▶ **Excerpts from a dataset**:
(* ===== verification/Prefix.v ===== *)
(** * Numbers with a unit prefix ([psh_prefix] of [psh/pshapp/pshapp.c])

    Integers are unbounded here and every intermediate value is shown to fit its
    C type, so the C program computes the same numbers. *)

From S2P Require Import Prelude.

Definition BP_OFFS : Z := 0.
Definition BP_EXP_OFFS : Z := 10.
Definition SI_OFFS : Z := 8.
Definition SI_EXP_OFFS : Z := 3.

Definition bp : list bytes := [] :: (bstr <$> ["K"; "M"; "G"; "T"; "P"; "E"; "Z"; "Y"]%string).
Definition si : list bytes :=
  (bstr <$> ["y"; "z"; "a"; "f"; "p"; "n"; "u"; "m"]%string) ++ [] ::
  (bstr <$> ["k"; "M"; "G"; "T"; "P"; "E"; "Z"; "Y"]%string).

Definition psh_mod (x y : Z) : Z :=
  let ret := Z.rem x y in if ret <? 0 then ret + Z.abs y else ret.

Definition psh_div (x y : Z) : Z := Z.quot (x - psh_mod x y) y.

(** [while (x /= base) ret++;] *)
Fixpoint log_loop (fuel : nat) (base x ret : Z) : option Z :=
  let x := x / base in
  if x =? 0 then Some ret else
  match fuel with
  | O => None
  | Datatypes.S fuel => log_loop fuel base x (ret + 1)
  end.

(** An unsigned [x] has at most 32 binary digits; [None] is a division by zero,
    or base 1, for which the loop does not end. *)
Definition psh_log (base x : Z) : option Z :=
  if base =? 0 then None else log_loop 32 base x 0.

Fixpoint pow_loop (fuel : nat) (ret x y : Z) : option Z :=
  if y =? 0 then Some ret else
  let ret := if Z.land y 1 =? 0 then ret else ret * x in
  let y := Z.shiftr y 1 in
  if y =? 0 then Some ret else
  match fuel with
  | O => None
  | Datatypes.S fuel => pow_loop fuel ret (x * x) y
  end.
Definition psh_pow (x y : Z) : option Z := pow_loop 32 1 x y.

Definition psh_bp (exp : Z) : option bytes := rd bp (psh_div exp BP_EXP_OFFS + BP_OFFS).
Definition psh_si (exp : Z) : option bytes := rd si (psh_div exp SI_EXP_OFFS + SI_OFFS).

(** [while (fpart && !(fpart % 10)) { fpart /= 10; prec--; }] *)
Fixpoint trim_zeros (fuel : nat) (fpart prec : Z) : option (Z * Z) :=
  if negb (fpart =? 0) && (Z.rem fpart 10 =? 0) then
    match fuel with
    | O => None
    | Datatypes.S fuel => trim_zeros fuel (Z.quot fpart 10) (prec - 1)
    end
  else Some (fpart, prec).

(** [%d] of a non-negative number, and [%0*d]. *)
Fixpoint dec_loop (fuel : nat) (x : Z) (acc : bytes) : bytes :=
  let acc := (48 + x mod 10) :: acc in
  match fuel with
  | O => acc
  | Datatypes.S fuel => if x / 10 =? 0 then acc else dec_loop fuel (x / 10) acc
  end.
Definition dec (x : Z) : bytes := dec_loop 20 x [].
Definition dec_pad (width x : Z) : bytes :=
  replicate (Z.to_nat (width - zlen (dec x))) 48 ++ dec x.

(** From [div = psh_log(base, abs(x))] on: the integer part, fraction, precision left and
    the exponent whose prefix is used. *)
Definition prefix_parts (div base offs x y prec : Z) : option (Z * Z * Z * Z) :=
  let exp := div + y in
  let div := div - psh_mod exp offs in
  x ← (if div <? 0 then k ← psh_pow base (- div); Some (x * k) else Some x);
  let div := if div <? 0 then 0 else div in
  div ← psh_pow base div;
  let ipart := Z.quot (Z.abs x) div in
  p1 ← psh_pow 10 (prec + 1);
  let fpart := p1 * Z.rem (Z.abs x) div / div in
  p ← psh_pow 10 prec;
  b ← psh_pow base offs;
  let fpart := Z.quot (fpart + 5) 10 in
  let '(ipart, fpart, exp) :=
    if fpart =? p then
      if ipart + 1 =? b then (1, 0, exp + offs) else (ipart + 1, 0, exp)
    else (ipart, fpart, exp) in
  '(fpart, prec) ← trim_zeros 10 fpart prec;
  Some (ipart, fpart, prec, exp).

(** The return value, and the string stored when it is 0. *)
Definition psh_prefix (base x y prec : Z) : option (Z * bytes) :=
  div ← psh_log base (Z.abs x);
  if 8 <? prec then Some (- EINVAL, []) else
  if negb ((base =? 2) || (base =? 10)) then Some (- EINVAL, []) else
  let offs := if base =? 2 then BP_EXP_OFFS else SI_EXP_OFFS in
  let fp := if base =? 2 then psh_bp else psh_si in
  '(ipart, fpart, prec, exp) ← prefix_parts div base offs x y prec;
  match fp (if (ipart =? 0) && (fpart =? 0) then y else exp) with
  | None => Some (- EINVAL, [])
  | Some prefix =>
      Some (0, (if x <? 0 then bstr "-" else []) ++ dec ipart ++
               (if negb (fpart =? 0) then bstr "." ++ dec_pad prec fpart else []) ++ prefix)
  end.

Example prefix_ex1 : psh_prefix 10 (-15496) 3 2 = Some (0, bstr "-15.5M").
Proof. vm_compute. reflexivity. Qed.
Example prefix_ex2 : psh_prefix 2 2000 10 3 = Some (0, bstr "1.953M").
Proof. vm_compute. reflexivity. Qed.

(** ** The arithmetic helpers *)

Lemma psh_mod_ok x y : 0 < y -> psh_mod x y = x mod y.
Proof.
  intros Hy. unfold psh_mod. pose proof (Z.rem_bound_abs x y ltac:(lia)).
  pose proof (Z.quot_rem' x y) as Hq.
  destruct (Z.ltb_spec (Z.rem x y) 0).
  - apply Z.mod_unique with (q := Z.quot x y - 1); lia.
  - apply Z.mod_unique with (q := Z.quot x y); lia.
Qed.

Lemma psh_div_ok x y : 0 < y -> psh_div x y = x / y.
Proof.
  intros Hy. unfold psh_div. rewrite psh_mod_ok by done.
  pose proof (Z.div_mod x y ltac:(lia)).
  replace (x - x mod y) with (x / y * y) by lia. apply Z.quot_mul. lia.
Qed.

Lemma log_loop_ok fuel base x ret :
  2 <= base -> 0 <= x < base ^ (Z.of_nat fuel + 1) ->
  exists l, log_loop fuel base x ret = Some (ret + l) /\ 0 <= l <= Z.of_nat fuel /\
    (l = 0 \/ base ^ l <= x) /\ x < base ^ (l + 1).
Proof.
  intros Hb. revert x ret. induction fuel as [|fuel IH]; intros x ret Hx.
  - exists 0. rewrite Z.pow_1_r in Hx. simpl. rewrite Z.div_small by lia. simpl.
    split_and!; [f_equal; lia|lia|lia|by left|lia].
  - cbn [log_loop]. assert (base ^ (Z.of_nat (Datatypes.S fuel) + 1) = base * base ^ (Z.of_nat fuel + 1)) as Hp.
    { rewrite <-Z.pow_succ_r by lia. f_equal. lia. }
    destruct (Z.eqb_spec (x / base) 0) as [H0|H0].
    + exists 0. apply Z.div_small_iff in H0; [|lia].
      split_and!; [f_equal; lia|lia|lia|by left|rewrite Z.pow_1_r; lia].
    + destruct (IH (x / base) (ret + 1)) as (l & -> & Hl & Hlo & Hhi).
      { split; [apply Z.div_pos; lia|]. apply Z.div_lt_upper_bound; lia. }
      exists (1 + l). split_and!; [f_equal; lia|lia|lia| |].
      * right. replace (1 + l) with (Z.succ l) by lia. rewrite Z.pow_succ_r by lia.
        pose proof (Z.mul_div_le x base ltac:(lia)).
        destruct Hlo as [->|Hlo]; [|nia].
        assert (1 <= x / base); [|rewrite Z.pow_0_r; nia].
        pose proof (Z.div_pos x base ltac:(lia) ltac:(lia)). lia.
      * replace (1 + l + 1) with (Z.succ (l + 1)) by lia. rewrite Z.pow_succ_r by lia.
        pose proof (Z.mul_succ_div_gt x base ltac:(lia)). nia.
Qed.

Lemma psh_log_ok base x :
  2 <= base -> 0 <= x < 2 ^ 32 ->
  exists l, psh_log base x = Some l /\ 0 <= l <= 32 /\ (l = 0 \/ base ^ l <= x) /\ x < base ^ (l + 1).
Proof.
  intros Hb Hx. unfold psh_log. destruct (Z.eqb_spec base 0); [lia|].
  destruct (log_loop_ok 32 base x 0 Hb) as (l & Hl & ?); [|by exists l].
  split; [lia|]. change (Z.of_nat 32 + 1) with 33.
  pose proof (Z.pow_le_mono_l 2 base 33 ltac:(lia)). lia.
Qed.

Lemma pow_loop_ok fuel ret x y :
  0 <= y < 2 ^ (Z.of_nat fuel + 1) -> pow_loop fuel ret x y = Some (ret * x ^ y).
Proof.
  revert ret x y. induction fuel as [|fuel IH]; intros ret x y Hy.
  - change (2 ^ (Z.of_nat 0 + 1)) with 2 in Hy. assert (y = 0 \/ y = 1) as [->| ->] by lia.
    + rewrite Z.pow_0_r, Z.mul_1_r. reflexivity.
    + rewrite Z.pow_1_r. reflexivity.
  - cbn [pow_loop]. destruct (Z.eqb_spec y 0) as [->|Hy0]; [f_equal; rewrite Z.pow_0_r; lia|].
    assert (2 ^ (Z.of_nat (Datatypes.S fuel) + 1) = 2 * 2 ^ (Z.of_nat fuel + 1)) as Hp.
    { rewrite <-Z.pow_succ_r by lia. f_equal. lia. }
    rewrite Z.shiftr_div_pow2 by lia. change (2 ^ 1) with 2.
    assert (Z.land y 1 = y mod 2) as -> by (change 1 with (Z.ones 1); by rewrite Z.land_ones).
    pose proof (Z.div_mod y 2 ltac:(lia)) as Hd. pose proof (Z.mod_pos_bound y 2 ltac:(lia)) as Hm.
    assert (0 <= y / 2) as Hq by (apply Z.div_pos; lia).
    assert (x ^ y = x ^ (y mod 2) * (x * x) ^ (y / 2)) as Hxy.
    { rewrite Hd at 1. rewrite Z.pow_add_r by lia. rewrite Z.pow_mul_r by lia.
      rewrite Z.pow_2_r. lia. }
    rewrite Hxy. clear Hxy.
    assert ((if y mod 2 =? 0 then ret else ret * x) = ret * x ^ (y mod 2)) as ->.
    { assert (y mod 2 = 0 \/ y mod 2 = 1) as [-> | ->] by lia; simpl; lia. }
    destruct (Z.eqb_spec (y / 2) 0) as [->|].
    + by rewrite Z.pow_0_r, Z.mul_1_r.
    + rewrite IH by lia. by rewrite Z.mul_assoc.
Qed.

Lemma psh_pow_ok x y : 0 <= y < 2 ^ 33 -> psh_pow x y = Some (x ^ y).
Proof. intros Hy. unfold psh_pow. rewrite pow_loop_ok by done. f_equal. lia. Qed.

(** ** What is printed *)

Lemma some_bind {A B} (a : A) (f : A -> option B) : (Some a ≫= f) = f a.
Proof. done. Qed.

(** [n / d] rounded to the nearest integer, halves up. *)
Definition round_div (n d : Z) : Z := (2 * n + d) / (2 * d).

Lemma round_div_fraction p r d :
  0 <= p -> 0 <= r < d ->
  Z.quot (10 ^ (p + 1) * r / d + 5) 10 = round_div (r * 10 ^ p) d /\
  0 <= round_div (r * 10 ^ p) d <= 10 ^ p.
Proof.
  intros Hp Hr. assert (0 < 10 ^ p) by (apply Z.pow_pos_nonneg; lia).
  assert (0 <= 10 ^ (p + 1) * r / d) as H0.
  { apply Z.div_pos; [|lia]. apply Z.mul_nonneg_nonneg; [apply Z.pow_nonneg|]; lia. }
  split; [|split].
  - rewrite Z.quot_div_nonneg by lia. unfold round_div.
    rewrite <-Z.div_add by lia. rewrite Z.div_div by lia.
    rewrite Z.pow_add_r, Z.pow_1_r by lia.
    replace (10 ^ p * 10 * r + 5 * d) with ((2 * (r * 10 ^ p) + d) * 5) by lia.
    replace (d * 10) with (2 * d * 5) by lia. apply Z.div_mul_cancel_r; lia.
  - unfold round_div. apply Z.div_pos; nia.
  - unfold round_div. apply Z.lt_succ_r. apply Z.div_lt_upper_bound; nia.
Qed.

Lemma round_div_split n d p :
  0 < d -> round_div (n * 10 ^ p) d = n / d * 10 ^ p + round_div (n mod d * 10 ^ p) d.
Proof.
  intros Hd. unfold round_div. rewrite <-Z.div_add_l by lia. f_equal.
  rewrite (Z.div_mod n d) at 1 by lia. lia.
Qed.

Lemma trim_zeros_ok fuel f p :
  0 <= f < 10 ^ p -> 0 <= p <= Z.of_nat fuel ->
  exists f' p', trim_zeros fuel f p = Some (f', p') /\ 0 <= p' <= p /\ f = f' * 10 ^ (p - p') /\
    0 <= f' < 10 ^ p' /\ (f' = 0 \/ f' mod 10 <> 0).
Proof.
  revert f p. induction fuel as [|fuel IH]; intros f p Hf Hp.
  - assert (p = 0) as -> by lia. rewrite Z.pow_0_r in Hf. assert (f = 0) as -> by lia.
    exists 0, 0. by repeat split; try lia; left.
  - cbn [trim_zeros]. destruct (Z.eqb_spec f 0) as [->|Hf0]; cbn [negb andb].
    { exists 0, p. rewrite Z.sub_diag. split_and!; try done; try lia. }
    rewrite Z.rem_mod_nonneg by lia. destruct (Z.eqb_spec (f mod 10) 0) as [Hm|Hm].
    + assert (p <> 0) by (intros ->; rewrite Z.pow_0_r in Hf; lia).
      assert (10 ^ p = 10 * 10 ^ (p - 1)) as Hp10.
      { rewrite <-Z.pow_succ_r by lia. f_equal. lia. }
      rewrite Z.quot_div_nonneg by lia. pose proof (Z.div_mod f 10 ltac:(lia)) as Hd.
      destruct (IH (f / 10) (p - 1)) as (f' & p' & -> & Hp' & He & ? & ?);
        [split; [apply Z.div_pos; lia|]; lia|lia|].
      exists f', p'. split_and!; try done; try lia.
      rewrite Hd, Hm, He. replace (p - p') with (Z.succ (p - 1 - p')) by lia.
      rewrite Z.pow_succ_r by lia. lia.
    + exists f, p. rewrite Z.sub_diag, Z.pow_0_r. split_and!; try done; try lia.
Qed.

▶ **What to produce**: Above are the records; repeat exactly the lines from the one holding "intros Hb. revert" down to the one holding "2 <= base -> 0 <= x < 2 ^ 32 ->", end lines included.

▶ **Answer below**:
  intros Hb. revert x ret. induction fuel as [|fuel IH]; intros x ret Hx.
  - exists 0. rewrite Z.pow_1_r in Hx. simpl. rewrite Z.div_small by lia. simpl.
    split_and!; [f_equal; lia|lia|lia|by left|lia].
  - cbn [log_loop]. assert (base ^ (Z.of_nat (Datatypes.S fuel) + 1) = base * base ^ (Z.of_nat fuel + 1)) as Hp.
    { rewrite <-Z.pow_succ_r by lia. f_equal. lia. }
    destruct (Z.eqb_spec (x / base) 0) as [H0|H0].
    + exists 0. apply Z.div_small_iff in H0; [|lia].
      split_and!; [f_equal; lia|lia|lia|by left|rewrite Z.pow_1_r; lia].
    + destruct (IH (x / base) (ret + 1)) as (l & -> & Hl & Hlo & Hhi).
      { split; [apply Z.div_pos; lia|]. apply Z.div_lt_upper_bound; lia. }
      exists (1 + l). split_and!; [f_equal; lia|lia|lia| |].
      * right. replace (1 + l) with (Z.succ l) by lia. rewrite Z.pow_succ_r by lia.
        pose proof (Z.mul_div_le x base ltac:(lia)).
        destruct Hlo as [->|Hlo]; [|nia].
        assert (1 <= x / base); [|rewrite Z.pow_0_r; nia].
        pose proof (Z.div_pos x base ltac:(lia) ltac:(lia)). lia.
      * replace (1 + l + 1) with (Z.succ (l + 1)) by lia. rewrite Z.pow_succ_r by lia.
        pose proof (Z.mul_succ_div_gt x base ltac:(lia)). nia.
Qed.

Lemma psh_log_ok base x :
  2 <= base -> 0 <= x < 2 ^ 32 ->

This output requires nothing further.